The weather changes do effect a horses behaviors, sometimes mine are stark raving mad just before a storm.

I think your issues are more then likely a list of things...

She's a baby, babies act out
She's a mare, they get moody
She was just given a ton of pasture
She is very green
You are very green
The weather isn't helping

Try this other horse, but also consider that if you decide to keep the mare you are probably going to need more than just the initial 30 days of training. If you were a seasoned rider I would say "do it yourself!" but you will understandable make a lot of "beginner mistakes" on your own. You'll want to find a local trainer/instructor/experienced person to keep in touch with.

I'm excited for you. I will definitely be following your thread!


----------



## jamm (Mar 30, 2010)

Opps I did not answer all your questions. Here is were my lack of knowledge is going to come out. We have not changed anything, but we are using I believe a snaffle on a D ring? Also, just a childs western saddle. 

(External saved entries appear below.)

Lemma split_join_aux : forall (n : nat) (s cur : jsstring),
  (length s <= n)%nat ->
  split_lines cur s <> []
  /\ join_lines (split_lines cur s) = cur ++ lf_only s.
Proof.
  assert (J : forall (l : jsstring) ls, ls <> [] ->
                join_lines (l :: ls) = l ++ 10 :: join_lines ls).
  { intros l [|x ls] H; [congruence|reflexivity]. }
  induction n as [|n IH]; intros s cur Hn.
  - destruct s; [|simpl in Hn; lia]. simpl. rewrite app_nil_r. split; [discriminate|reflexivity].
  - destruct s as [|c s]; [simpl; rewrite app_nil_r; split; [discriminate|reflexivity]|].
    simpl in Hn. simpl split_lines.
    destruct (N.eqb_spec c 10) as [->|Hc].
    + destruct (IH s [] ltac:(lia)) as [H1 H2].
      split; [discriminate|]. rewrite J, H2 by exact H1.
      destruct s; reflexivity.
    + destruct s as [|d s].
      * simpl. split; [discriminate|]. reflexivity.
      * destruct ((c =? 13) && (d =? 10)) eqn:Hcr.
        -- apply andb_prop in Hcr as [Hc13 Hd].
           apply N.eqb_eq in Hc13. apply N.eqb_eq in Hd. subst c d.
           simpl in Hn. destruct (IH s [] ltac:(lia)) as [H1 H2].
           split; [discriminate|]. rewrite J, H2 by exact H1.
           destruct s; reflexivity.
        -- destruct (IH (d :: s) (cur ++ [c]) ltac:(simpl in *; lia)) as [H1 H2].
           split; [exact H1|]. rewrite H2, <- app_assoc.
           change (lf_only (c :: d :: s))
             with (if (c =? 13) && (d =? 10) then lf_only (d :: s) else c :: lf_only (d :: s)).
           rewrite Hcr. reflexivity.
Qed.

(** Splitting on [/\r?\n/] and joining with a line feed gives the text back
    with every CR LF pair turned into LF, and nothing else changed. *)
Theorem join_after_split : forall s : jsstring,
  join_lines (split_lines [] s) = lf_only s.
Proof. intros s. apply (split_join_aux (length s) s []). lia. Qed.

Lemma split_no_lf_aux : forall (n : nat) (s cur : jsstring),
  (length s <= n)%nat -> ~ In 10 cur ->
  Forall (fun l => ~ In 10 l) (split_lines cur s).
Proof.
  induction n as [|n IH]; intros s cur Hn Hcur.
  - destruct s; [|simpl in Hn; lia]. simpl. auto.
  - destruct s as [|c s]; [simpl; auto|].
    simpl in Hn. simpl split_lines.
    destruct (N.eqb_spec c 10) as [->|Hc].
    + constructor; [exact Hcur|]. apply IH; [lia|]. intros [].
    + assert (Hcur' : ~ In 10 (cur ++ [c])).
      { rewrite in_app_iff. simpl. intros [H|[H|[]]]; [auto|congruence]. }
      destruct s as [|d s].
      * simpl. auto.
      * destruct ((c =? 13) && (d =? 10)).
        -- constructor; [exact Hcur|]. apply IH; [simpl in Hn; lia|]. intros [].
        -- apply IH; [simpl in *; lia|exact Hcur'].
Qed.

(** No line handed to the normaliser contains a line feed, so the [$] of
    its pattern can only stand at the end of a line. *)
Theorem lines_have_no_line_feed : forall s : jsstring,
  Forall (fun l => ~ In 10 l) (split_lines [] s).
Proof. intros s. apply (split_no_lf_aux (length s)); [lia|]. intros []. Qed.

(** ** The loaders *)

Lemma load_one_001_log W debug m c st :
  loads W m c ->
  exists st', Part001.load_one W debug m st = (Normal tt, st')
              /\ consumers st' = consumers st ++ [c]
              /\ console st' = console st ++ loading_log debug m.
Proof.
  intros (text & doc & Hr & Ht & Hp & Hn).
  unfold Part001.load_one, bind, call, when, say, modify, ret, push, loading_log.
  destruct debug; simpl; rewrite Hr; simpl;
    (destruct text as [|x text]; [congruence|]);
    rewrite Hp; simpl; rewrite Hn; simpl;
    eexists; (split; [reflexivity|]); simpl; rewrite <- ?app_assoc, ?app_nil_r; auto.
Qed.

Lemma load_array_001_all W debug : forall ms cs st,
  Forall2 (loads W) ms cs ->
  exists st', Part001.load_array W debug ms st = (Normal tt, st')
              /\ consumers st' = consumers st ++ cs
              /\ console st' = console st ++ flat_map (loading_log debug) ms.
Proof.
  induction ms as [|m ms IH]; intros cs st H.
  - inversion H; subst. exists st. simpl. rewrite !app_nil_r. auto.
  - inversion H as [|? c ? cs' Hm Hrest]; subst. simpl.
    destruct (load_one_001_log W debug m c st Hm) as (st1 & H1 & H2 & H3).
    destruct (IH cs' st1 Hrest) as (st2 & H4 & H5 & H6).
    exists st2. rewrite (bind_normal _ _ _ _ _ H1), H4, H5, H6, H2, H3, <- !app_assoc. auto.
Qed.

Lemma load_array_000_all W debug : forall ms cs st,
  Forall2 (loads W) ms cs ->
  exists st', Part000.load_array W debug ms st = (Normal tt, st')
              /\ consumers st' = consumers st ++ cs.
Proof.
  induction ms as [|m ms IH]; intros cs st H.
  - inversion H; subst. exists st. simpl. rewrite !app_nil_r. auto.
  - inversion H as [|? c ? cs' Hm Hrest]; subst. simpl.
    destruct (load_one_000_ok W debug m c st Hm) as (st1 & H1 & H2).
    destruct (IH cs' st1 Hrest) as (st2 & H4 & H5).
    exists st2. rewrite (bind_normal _ _ _ _ _ H1), H4, H5, H2, <- !app_assoc. auto.
Qed.

(** When every document of the array is well formed, the Table Set holds
    one table per document, in the order of the map paths, in both
    sequential revisions. *)
Theorem tables_follow_the_map_paths :
  forall (W : world) (debug : bool) (ms : list jsstring) (cs : list Consumer),
  Forall2 (loads W) ms cs ->
  (fst (Part001.loadConsumers W debug (MPArray ms) initial) = Normal tt
   /\ consumers (snd (Part001.loadConsumers W debug (MPArray ms) initial)) = cs)
  /\ (fst (Part000.loadConsumers W debug (MPArray ms) initial) = Normal tt
      /\ consumers (snd (Part000.loadConsumers W debug (MPArray ms) initial)) = cs).
Proof.
  intros W debug ms cs H. split.
  - destruct (load_array_001_all W debug ms cs initial H) as (st1 & H1 & H2 & _).
    unfold Part001.loadConsumers, try_catch. rewrite (bind_normal _ _ _ _ _ H1).
    destruct debug; simpl; auto.
  - destruct (load_array_000_all W debug ms cs initial H) as (st1 & H1 & H2).
    unfold Part000.loadConsumers, try_catch. rewrite (bind_normal _ _ _ _ _ H1).
    destruct debug; simpl; auto.
Qed.

Lemma tables_follow_the_map_paths_witness :
  consumers (snd (Part001.loadConsumers sample_world false
                    (MPArray [js "good.map"]) initial))
  = [consumer_of table_foo].
Proof.
  exact (proj2 (proj1 (tables_follow_the_map_paths sample_world false
                         [js "good.map"] [consumer_of table_foo] good_maps_load))).
Defined.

We have not had the vet out, but will do so and as far as the drooling, I don't think it is excessive. I had my daughter watch while I rode yesterday and she said she was drooling, but there was lots of stretching her mouth and sticking out her tounge. Where should the bit fit? right up against the corners of her mouth, or should it be a little loose? It was a little loose and when this started happenting I tightened it a little, but that did not seem to help or hurt.


----------



## Rule of Reason (Feb 11, 2010)

Take the trade, take the trade. No matter what may be going on right now and how easy it may be to fix, she's not even three! Like Kevin, I can hardly imagine how a 12-year-old horse would not be an improvement. But take a knowledgeable person with you to look at the gelding. Preferably someone who also knows you and your family and what kind of riding you'll be doing.

This filly has a lot of growing up to do before she can be anywhere near appropriate for an inexperienced rider.

Kevin, the golf club story, did you really?? LOL


----------



## kevinshorses (Aug 15, 2009)

jamm said:


> I am thinking that an older horse might be better, but I also don't want to trade down. Not sure how to make sure that does not happen. I am going to ask to live with the other horse for a week or so before we make our decision. Maybe you guys can help me!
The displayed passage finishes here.